Opinion ID: 2101401
Heading Depth: 1
Heading Rank: 3

Heading: Alleged statutory violations.

Text: Defendant was convicted of aiding and advising a crime under Minn.Stat. § 609.05 (1982). Subdivision 1 provides that [a] person is criminally liable for a crime committed by another if he intentionally aids, advises, hires, counsels, or conspires with or otherwise procures the other to commit the crime. Under subdivision 2 that person is also liable for any other crime committed in pursuance of the intended crime if reasonably foreseeable by him as a probable consequence of committing or attempting to commit the crime intended. The crime that defendant has been convicted of is found at Minn.Stat. § 609.595, subd. 1 (1982), which reads: Whoever intentionally causes damage to physical property of another without the latter's consent may be sentenced to imprisonment for not more than five years or to payment of a fine of not more than $5,000, or both, if: (1) The damage to the property caused a reasonably foreseeable risk of bodily harm. Since the property damage inflicted caused the death of the victim, defendant was found guilty of felony murder under Minn.Stat. § 609.19(2) (1982): Whoever does either of the following is guilty of murder in the second degree and may be sentenced to imprisonment for not more than 40 years:       (2) Causes the death of a human being, without intent to effect the death of any person, while committing or attempting to commit a felony offense other than criminal sexual conduct in the first or second degree with force or violence.
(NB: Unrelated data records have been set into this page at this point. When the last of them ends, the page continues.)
(* ===== verification/Lines.v ===== *)
(** * Newline-separated payloads

    Every signature of VX6 is made over fields that are each closed by a
    newline.  [lines] is that layout; a payload whose fields have no newline
    inside determines them, whatever the other reading's fields contain. *)
From S2P Require Import Prelude GoBytes GoStrings GoEncoding.

Definition nl : ascii := "010".
Definition newline : string := String nl "".

(** [strconv.FormatUint(z, 10)] and [%d]. *)
Definition dec (z : Z) : string := pretty (Z.to_N z).

Fixpoint lines (l : list string) : string :=
  match l with
  | [] => ""
  | x :: l' => x +:+ newline +:+ lines l'
  end.

Definition one_line (s : string) : bool := negb (contains_char nl s).

Fixpoint count_char (c : ascii) (s : string) : nat :=
  match s with
  | EmptyString => 0
  | String d s' => (if Ascii.eqb c d then 1 else 0) + count_char c s'
  end.

Lemma count_char_app c a b : count_char c (a +:+ b) = (count_char c a + count_char c b)%nat.
Proof. induction a; [done|]. rewrite str_app_cons. cbn. lia. Qed.

Lemma one_line_count s : one_line s = true ↔ count_char nl s = 0%nat.
Proof.
  unfold one_line, contains_char, str_existsb. rewrite negb_involutive.
  induction s as [|c s IH]; [done|]. cbn [str_forallb count_char].
  destruct (Ascii.eqb nl c); cbn; [split; [done|lia]|]. apply IH.
Qed.

Lemma count_lines l :
  count_char nl (lines l) = (List.length l + sum_list (map (count_char nl) l))%nat.
Proof.
  induction l as [|x l IH]; [done|]. cbn [lines map]. unfold newline.
  rewrite !count_char_app, IH. cbn. lia.
Qed.

Lemma sum_list_zero l : sum_list l = 0%nat → Forall (fun n => n = 0%nat) l.
Proof. induction l; cbn; [constructor|]. intros. constructor; [lia|]. apply IHl. lia. Qed.

(** Two one-line fields followed by a newline split in the same place. *)
Lemma line_inj a b s t :
  one_line a = true → one_line b = true →
  a +:+ String nl s = b +:+ String nl t → a = b ∧ s = t.
Proof.
  rewrite !one_line_count. revert b; induction a as [|c a IH]; intros b Ha Hb E.
  - destruct b as [|d b]; rewrite ?str_app_cons, ?str_app_nil_l in E; [by injection E|].
    injection E as <- _. cbn in Hb. lia.
  - destruct b as [|d b]; rewrite ?str_app_cons, ?str_app_nil_l in E.
    + injection E as -> _. cbn in Ha. lia.
    + injection E as -> E. cbn in Ha, Hb.
      destruct (IH b) as [-> ->]; [lia|lia|done|done].
Qed.

(** A payload of one-line fields determines them. *)
Lemma lines_inj l1 l2 :
  List.length l1 = List.length l2 → Forall (fun s => one_line s = true) l1 →
  lines l1 = lines l2 → l1 = l2.
Proof.
  intros Hlen H1 E.
  assert (Forall (fun s => one_line s = true) l2) as H2.
  { pose proof (f_equal (count_char nl) E) as C. rewrite !count_lines in C.
    assert (sum_list (map (count_char nl) l1) = 0%nat) as C1.
    { clear -H1. induction H1 as [|x l Hx Hl IH]; [done|]. cbn.
      apply one_line_count in Hx. lia. }
    rewrite C1 in C. assert (sum_list (map (count_char nl) l2) = 0%nat) as C2 by lia.
    apply sum_list_zero in C2. rewrite Forall_fmap in C2.
    eapply Forall_impl; [exact C2|]. intros s Hs. by apply one_line_count. }
  clear -Hlen H1 H2 E. revert l2 Hlen H2 E.
  induction H1 as [|x l1 Hx H1 IH]; intros [|y l2] Hlen H2 E; try done.
  inversion H2; subst. cbn [lines] in E. unfold newline in E.
  rewrite !str_app_cons, !str_app_nil_l in E.
  apply line_inj in E as [-> E]; [|done..]. f_equal. apply IH; [|done..]. cbn in Hlen. lia.
Qed.

(** Decimal numbers are digits. *)
Lemma pretty_N_go_count c x s :
  (∀ d, pretty_N_char d ≠ c) → count_char c (pretty_N_go x s) = count_char c s.
Proof.
  intros Hc. revert s. induction (N.lt_wf_0 x) as [x _ IH]. intros s.
  destruct (decide (x = 0)%N) as [->|Hx]; [done|].
  rewrite pretty_N_go_step by lia. rewrite IH by (apply N.div_lt; lia). cbn.
  destruct (Ascii.eqb_spec c (pretty_N_char (x mod 10))) as [->|]; [|done].
  by destruct (Hc (x mod 10)%N).
Qed.

Lemma one_line_dec z : one_line (dec z) = true.
Proof.
  apply one_line_count. unfold dec, pretty, pretty_N. case_decide; [done|].
  rewrite pretty_N_go_count; [done|]. intros d. unfold pretty_N_char. by repeat case_match.
Qed.

Lemma dec_inj x y : 0 <= x → 0 <= y → dec x = dec y → x = y.
Proof. intros Hx Hy E. unfold dec in E. apply (inj pretty) in E. lia. Qed.

Lemma one_line_app a b : one_line (a +:+ b) = one_line a && one_line b.
Proof.
  unfold one_line, contains_char, str_existsb. by rewrite !negb_involutive, str_forallb_app.
Qed.

Lemma one_line_impl (f : ascii → bool) s :
  f nl = false → str_forallb f s = true → one_line s = true.
Proof.
  intros Hf Hs. unfold one_line, contains_char, str_existsb. rewrite negb_involutive.
  eapply str_forallb_impl; [|exact Hs]. intros c Hc.
  apply negb_true_iff. destruct (Ascii.eqb_spec nl c); congruence.
Qed.

Lemma one_line_hex b : one_line (hex_encode b) = true.
Proof. eapply one_line_impl; [|apply hex_encode_lower]. done. Qed.

#[export] Hint Resolve one_line_dec one_line_hex : vx6.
The 1981 amendment revised the felony murder section to apply to all offenses committed after May 20, 1981, except criminal sexual conduct. See Act of May 19, 1981, ch. 227, § 10, 1981 Minn.Laws 1010 (amending Minn.Stat. § 609.19 (1980)). Shortly before amendment we decided, in State v. Nunn, 297 N.W.2d 752 (Minn. 1980), that even under the old felony murder rule (Minn.Stat. § 609.195(2) (1980)), the purpose of the statute was to isolate for special treatment those felonies that involve some special danger to human life. Id. at 753. Accordingly, the Nunn court held that a burglary of a dwelling should not be deemed a purely property offense because    such an offense always carries with it the possibility of violence and therefore some special risks to human life. Id. at 754. This rationale is even more compelling when the offense involves the shooting of a rifle into a dwelling place.